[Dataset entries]
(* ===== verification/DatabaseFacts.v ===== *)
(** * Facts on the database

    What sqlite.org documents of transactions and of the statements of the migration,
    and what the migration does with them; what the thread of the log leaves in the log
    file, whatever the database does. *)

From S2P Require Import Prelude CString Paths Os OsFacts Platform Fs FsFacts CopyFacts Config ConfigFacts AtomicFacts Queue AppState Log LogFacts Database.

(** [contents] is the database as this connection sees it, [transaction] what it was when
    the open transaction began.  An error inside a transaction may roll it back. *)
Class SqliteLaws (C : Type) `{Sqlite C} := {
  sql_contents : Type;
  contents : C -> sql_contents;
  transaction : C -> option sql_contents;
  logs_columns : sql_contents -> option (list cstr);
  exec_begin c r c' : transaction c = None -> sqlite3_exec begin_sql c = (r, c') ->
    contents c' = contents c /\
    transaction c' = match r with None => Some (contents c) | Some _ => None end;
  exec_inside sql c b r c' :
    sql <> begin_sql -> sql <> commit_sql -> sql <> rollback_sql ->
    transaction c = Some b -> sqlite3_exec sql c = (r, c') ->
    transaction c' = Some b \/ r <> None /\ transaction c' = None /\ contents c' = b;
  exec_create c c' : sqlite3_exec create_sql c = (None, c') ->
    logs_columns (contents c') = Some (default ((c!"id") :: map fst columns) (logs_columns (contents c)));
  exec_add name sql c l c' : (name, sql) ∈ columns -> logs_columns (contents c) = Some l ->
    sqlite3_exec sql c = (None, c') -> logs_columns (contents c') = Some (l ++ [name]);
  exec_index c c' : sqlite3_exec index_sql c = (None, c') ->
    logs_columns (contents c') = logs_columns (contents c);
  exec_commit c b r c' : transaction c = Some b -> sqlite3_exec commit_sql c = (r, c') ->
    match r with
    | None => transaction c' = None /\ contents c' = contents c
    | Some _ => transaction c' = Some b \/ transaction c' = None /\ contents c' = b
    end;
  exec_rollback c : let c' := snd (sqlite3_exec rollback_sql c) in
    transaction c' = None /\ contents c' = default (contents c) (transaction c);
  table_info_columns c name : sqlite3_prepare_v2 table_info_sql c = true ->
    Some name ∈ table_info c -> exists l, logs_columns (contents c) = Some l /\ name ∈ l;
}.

...

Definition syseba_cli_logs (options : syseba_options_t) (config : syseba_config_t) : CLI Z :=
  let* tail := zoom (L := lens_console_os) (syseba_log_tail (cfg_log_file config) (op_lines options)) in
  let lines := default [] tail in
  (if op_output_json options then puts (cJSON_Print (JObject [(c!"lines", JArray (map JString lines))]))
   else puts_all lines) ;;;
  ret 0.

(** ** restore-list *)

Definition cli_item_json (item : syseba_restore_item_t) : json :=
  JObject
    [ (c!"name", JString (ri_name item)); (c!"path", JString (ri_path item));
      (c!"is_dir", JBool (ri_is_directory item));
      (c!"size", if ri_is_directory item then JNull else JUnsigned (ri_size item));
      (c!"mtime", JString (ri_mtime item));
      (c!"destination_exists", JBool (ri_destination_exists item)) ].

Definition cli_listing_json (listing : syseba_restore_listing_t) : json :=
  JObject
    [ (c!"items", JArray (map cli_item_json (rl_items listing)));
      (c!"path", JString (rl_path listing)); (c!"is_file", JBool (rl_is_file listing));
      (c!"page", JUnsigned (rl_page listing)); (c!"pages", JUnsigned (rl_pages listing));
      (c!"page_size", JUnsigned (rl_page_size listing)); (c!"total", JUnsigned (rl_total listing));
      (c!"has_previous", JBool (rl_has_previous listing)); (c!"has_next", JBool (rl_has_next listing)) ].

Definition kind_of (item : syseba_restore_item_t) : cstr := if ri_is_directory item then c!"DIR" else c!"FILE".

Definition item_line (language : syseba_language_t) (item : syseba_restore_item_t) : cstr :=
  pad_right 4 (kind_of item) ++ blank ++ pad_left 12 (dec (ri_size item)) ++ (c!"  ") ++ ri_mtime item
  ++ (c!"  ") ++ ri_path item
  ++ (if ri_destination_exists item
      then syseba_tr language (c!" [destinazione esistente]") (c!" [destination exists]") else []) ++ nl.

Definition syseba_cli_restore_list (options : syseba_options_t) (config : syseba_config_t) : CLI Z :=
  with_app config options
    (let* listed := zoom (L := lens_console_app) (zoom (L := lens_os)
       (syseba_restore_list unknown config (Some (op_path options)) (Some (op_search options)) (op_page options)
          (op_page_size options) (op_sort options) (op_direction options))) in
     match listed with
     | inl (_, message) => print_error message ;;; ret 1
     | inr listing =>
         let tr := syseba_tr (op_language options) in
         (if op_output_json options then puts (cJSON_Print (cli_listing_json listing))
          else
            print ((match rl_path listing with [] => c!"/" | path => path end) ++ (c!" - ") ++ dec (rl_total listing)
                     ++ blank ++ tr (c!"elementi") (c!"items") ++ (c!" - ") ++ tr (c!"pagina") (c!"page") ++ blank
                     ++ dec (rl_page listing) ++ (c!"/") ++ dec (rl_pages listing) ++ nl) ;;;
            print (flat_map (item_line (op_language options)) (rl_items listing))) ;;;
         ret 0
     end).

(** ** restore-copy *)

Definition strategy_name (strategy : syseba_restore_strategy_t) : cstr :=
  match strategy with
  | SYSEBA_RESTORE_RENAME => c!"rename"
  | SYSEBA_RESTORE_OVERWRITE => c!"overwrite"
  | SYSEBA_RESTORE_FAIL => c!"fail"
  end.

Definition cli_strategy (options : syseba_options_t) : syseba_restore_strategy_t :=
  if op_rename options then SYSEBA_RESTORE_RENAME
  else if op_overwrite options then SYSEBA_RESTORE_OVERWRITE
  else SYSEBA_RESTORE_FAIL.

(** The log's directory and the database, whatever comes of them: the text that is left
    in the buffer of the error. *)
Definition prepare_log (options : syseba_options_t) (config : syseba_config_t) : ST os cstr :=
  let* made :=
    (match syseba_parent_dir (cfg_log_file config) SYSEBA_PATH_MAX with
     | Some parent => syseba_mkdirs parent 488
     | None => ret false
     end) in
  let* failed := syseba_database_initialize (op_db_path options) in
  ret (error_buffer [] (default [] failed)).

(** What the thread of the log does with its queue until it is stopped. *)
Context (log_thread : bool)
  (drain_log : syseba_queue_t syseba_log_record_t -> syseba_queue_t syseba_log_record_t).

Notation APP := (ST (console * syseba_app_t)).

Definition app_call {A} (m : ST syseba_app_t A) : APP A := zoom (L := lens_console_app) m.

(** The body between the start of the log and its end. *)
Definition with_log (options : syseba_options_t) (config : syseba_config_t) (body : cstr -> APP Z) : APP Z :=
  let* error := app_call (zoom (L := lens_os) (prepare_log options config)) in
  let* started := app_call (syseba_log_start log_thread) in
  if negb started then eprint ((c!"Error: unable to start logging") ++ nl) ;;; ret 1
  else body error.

==

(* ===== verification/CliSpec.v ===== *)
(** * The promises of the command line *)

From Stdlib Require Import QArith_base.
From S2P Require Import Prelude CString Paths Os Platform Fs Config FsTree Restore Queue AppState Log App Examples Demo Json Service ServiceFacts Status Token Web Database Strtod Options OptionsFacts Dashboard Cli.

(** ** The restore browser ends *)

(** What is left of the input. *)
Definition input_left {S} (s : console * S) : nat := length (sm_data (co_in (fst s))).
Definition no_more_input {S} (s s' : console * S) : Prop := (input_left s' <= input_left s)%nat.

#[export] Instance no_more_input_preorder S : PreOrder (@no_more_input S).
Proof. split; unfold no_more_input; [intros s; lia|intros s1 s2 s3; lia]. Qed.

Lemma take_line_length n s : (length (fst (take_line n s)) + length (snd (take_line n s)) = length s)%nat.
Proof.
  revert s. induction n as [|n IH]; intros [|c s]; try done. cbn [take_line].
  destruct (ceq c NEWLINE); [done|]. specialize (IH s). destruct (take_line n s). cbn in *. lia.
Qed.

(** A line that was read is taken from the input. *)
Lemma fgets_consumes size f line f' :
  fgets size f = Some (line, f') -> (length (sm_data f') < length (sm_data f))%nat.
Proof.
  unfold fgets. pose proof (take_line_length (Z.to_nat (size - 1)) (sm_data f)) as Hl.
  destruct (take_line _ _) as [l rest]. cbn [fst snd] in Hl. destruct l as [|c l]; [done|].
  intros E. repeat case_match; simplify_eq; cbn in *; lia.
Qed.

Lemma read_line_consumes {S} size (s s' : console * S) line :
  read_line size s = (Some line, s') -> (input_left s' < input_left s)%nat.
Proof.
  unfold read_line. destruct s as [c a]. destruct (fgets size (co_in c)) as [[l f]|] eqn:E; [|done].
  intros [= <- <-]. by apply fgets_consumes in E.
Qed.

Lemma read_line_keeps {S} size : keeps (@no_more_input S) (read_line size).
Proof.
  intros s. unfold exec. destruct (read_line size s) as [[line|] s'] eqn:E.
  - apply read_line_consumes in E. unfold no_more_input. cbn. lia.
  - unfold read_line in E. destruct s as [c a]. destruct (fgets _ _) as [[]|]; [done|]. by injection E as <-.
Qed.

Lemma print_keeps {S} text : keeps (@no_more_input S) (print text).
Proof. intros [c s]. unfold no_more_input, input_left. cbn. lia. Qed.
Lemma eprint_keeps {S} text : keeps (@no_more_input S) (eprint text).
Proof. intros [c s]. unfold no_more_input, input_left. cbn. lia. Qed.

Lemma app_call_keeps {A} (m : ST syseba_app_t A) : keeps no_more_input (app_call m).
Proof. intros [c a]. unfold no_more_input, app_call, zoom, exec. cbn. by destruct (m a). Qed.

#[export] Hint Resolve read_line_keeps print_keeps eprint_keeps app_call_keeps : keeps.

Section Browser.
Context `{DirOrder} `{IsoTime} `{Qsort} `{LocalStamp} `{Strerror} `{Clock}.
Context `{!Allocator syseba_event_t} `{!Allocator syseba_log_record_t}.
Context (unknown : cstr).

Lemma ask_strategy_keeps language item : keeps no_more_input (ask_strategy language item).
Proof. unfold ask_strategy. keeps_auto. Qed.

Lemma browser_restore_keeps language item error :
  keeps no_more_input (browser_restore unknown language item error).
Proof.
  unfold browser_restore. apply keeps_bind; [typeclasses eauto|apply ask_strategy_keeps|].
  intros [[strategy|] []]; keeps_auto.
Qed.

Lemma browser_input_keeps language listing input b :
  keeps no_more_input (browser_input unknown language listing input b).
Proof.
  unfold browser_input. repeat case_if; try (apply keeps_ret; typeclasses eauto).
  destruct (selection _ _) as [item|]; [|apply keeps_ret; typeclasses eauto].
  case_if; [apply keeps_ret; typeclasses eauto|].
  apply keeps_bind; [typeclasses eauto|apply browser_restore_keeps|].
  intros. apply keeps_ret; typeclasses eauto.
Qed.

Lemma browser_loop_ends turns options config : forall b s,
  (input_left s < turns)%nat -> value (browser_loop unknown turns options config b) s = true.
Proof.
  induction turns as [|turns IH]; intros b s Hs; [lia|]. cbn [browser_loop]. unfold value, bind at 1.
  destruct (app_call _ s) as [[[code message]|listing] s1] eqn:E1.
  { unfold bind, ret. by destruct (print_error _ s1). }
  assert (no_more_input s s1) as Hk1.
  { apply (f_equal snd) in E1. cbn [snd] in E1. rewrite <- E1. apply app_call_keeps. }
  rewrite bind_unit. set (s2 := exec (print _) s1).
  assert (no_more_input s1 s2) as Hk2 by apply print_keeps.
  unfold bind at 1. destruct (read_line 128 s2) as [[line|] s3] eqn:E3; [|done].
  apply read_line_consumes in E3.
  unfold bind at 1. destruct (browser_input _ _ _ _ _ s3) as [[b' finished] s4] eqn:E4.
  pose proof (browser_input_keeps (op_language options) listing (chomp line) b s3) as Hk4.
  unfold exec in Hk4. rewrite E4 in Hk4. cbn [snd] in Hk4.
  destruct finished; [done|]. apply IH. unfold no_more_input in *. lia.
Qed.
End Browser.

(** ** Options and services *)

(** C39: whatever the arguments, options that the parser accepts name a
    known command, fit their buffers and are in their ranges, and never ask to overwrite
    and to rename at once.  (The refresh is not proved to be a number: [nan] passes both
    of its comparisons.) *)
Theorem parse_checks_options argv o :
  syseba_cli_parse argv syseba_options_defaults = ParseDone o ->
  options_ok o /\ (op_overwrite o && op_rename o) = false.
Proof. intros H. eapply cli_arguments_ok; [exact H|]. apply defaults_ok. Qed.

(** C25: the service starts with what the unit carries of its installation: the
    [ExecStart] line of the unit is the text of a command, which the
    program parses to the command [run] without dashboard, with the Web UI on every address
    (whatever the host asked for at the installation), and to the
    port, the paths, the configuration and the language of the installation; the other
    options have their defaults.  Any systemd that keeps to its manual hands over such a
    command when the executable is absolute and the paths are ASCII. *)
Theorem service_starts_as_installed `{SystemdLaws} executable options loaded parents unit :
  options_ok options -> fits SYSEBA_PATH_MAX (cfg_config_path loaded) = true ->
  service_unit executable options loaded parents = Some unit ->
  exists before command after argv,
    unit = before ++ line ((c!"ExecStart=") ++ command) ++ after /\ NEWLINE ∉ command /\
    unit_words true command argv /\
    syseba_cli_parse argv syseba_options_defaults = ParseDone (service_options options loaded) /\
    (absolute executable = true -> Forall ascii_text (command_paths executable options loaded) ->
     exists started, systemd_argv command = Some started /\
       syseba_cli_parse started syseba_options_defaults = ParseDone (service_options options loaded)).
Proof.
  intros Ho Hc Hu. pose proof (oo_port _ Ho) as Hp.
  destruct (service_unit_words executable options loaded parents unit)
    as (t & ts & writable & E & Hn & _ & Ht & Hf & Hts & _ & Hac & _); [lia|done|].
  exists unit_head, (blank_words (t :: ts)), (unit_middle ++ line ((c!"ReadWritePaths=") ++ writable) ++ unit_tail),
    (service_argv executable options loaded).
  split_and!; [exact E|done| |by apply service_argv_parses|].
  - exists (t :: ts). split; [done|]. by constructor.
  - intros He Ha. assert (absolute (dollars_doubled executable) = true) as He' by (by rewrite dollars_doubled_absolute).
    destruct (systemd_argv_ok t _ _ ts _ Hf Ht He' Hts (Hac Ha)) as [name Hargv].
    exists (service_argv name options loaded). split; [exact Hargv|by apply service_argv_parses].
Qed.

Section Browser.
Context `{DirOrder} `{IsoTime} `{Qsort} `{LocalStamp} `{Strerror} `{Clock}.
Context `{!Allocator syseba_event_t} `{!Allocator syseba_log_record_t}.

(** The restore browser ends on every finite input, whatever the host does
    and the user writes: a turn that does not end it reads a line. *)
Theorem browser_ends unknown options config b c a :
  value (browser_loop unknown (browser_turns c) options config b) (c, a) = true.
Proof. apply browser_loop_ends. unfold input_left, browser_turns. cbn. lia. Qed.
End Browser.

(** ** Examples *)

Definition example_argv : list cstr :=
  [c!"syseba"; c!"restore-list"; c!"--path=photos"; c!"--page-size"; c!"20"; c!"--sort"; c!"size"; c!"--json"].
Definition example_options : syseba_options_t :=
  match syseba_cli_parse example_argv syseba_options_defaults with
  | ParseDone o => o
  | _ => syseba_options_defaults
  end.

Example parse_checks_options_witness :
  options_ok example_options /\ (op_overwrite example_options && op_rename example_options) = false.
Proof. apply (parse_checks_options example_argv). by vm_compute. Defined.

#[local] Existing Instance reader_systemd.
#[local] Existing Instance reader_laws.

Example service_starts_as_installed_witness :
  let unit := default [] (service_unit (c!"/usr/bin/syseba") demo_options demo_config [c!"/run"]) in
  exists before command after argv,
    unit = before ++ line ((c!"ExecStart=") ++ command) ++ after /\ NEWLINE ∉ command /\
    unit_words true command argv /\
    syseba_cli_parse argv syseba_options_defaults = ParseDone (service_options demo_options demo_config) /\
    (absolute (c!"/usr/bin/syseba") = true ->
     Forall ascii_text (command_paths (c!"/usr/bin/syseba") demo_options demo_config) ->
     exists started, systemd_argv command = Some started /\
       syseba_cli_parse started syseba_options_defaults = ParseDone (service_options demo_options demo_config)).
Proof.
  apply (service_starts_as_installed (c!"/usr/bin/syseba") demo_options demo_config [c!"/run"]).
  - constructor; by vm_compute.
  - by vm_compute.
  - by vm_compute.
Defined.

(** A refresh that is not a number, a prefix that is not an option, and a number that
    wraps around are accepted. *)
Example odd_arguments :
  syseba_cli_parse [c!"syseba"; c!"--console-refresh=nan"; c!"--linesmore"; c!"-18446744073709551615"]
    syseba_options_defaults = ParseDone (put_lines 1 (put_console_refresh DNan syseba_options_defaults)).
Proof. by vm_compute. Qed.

== What you should do ==
For the entries above, please state how many lines contain the string "absolute"; give the number and nothing else.

== Expected output ==
4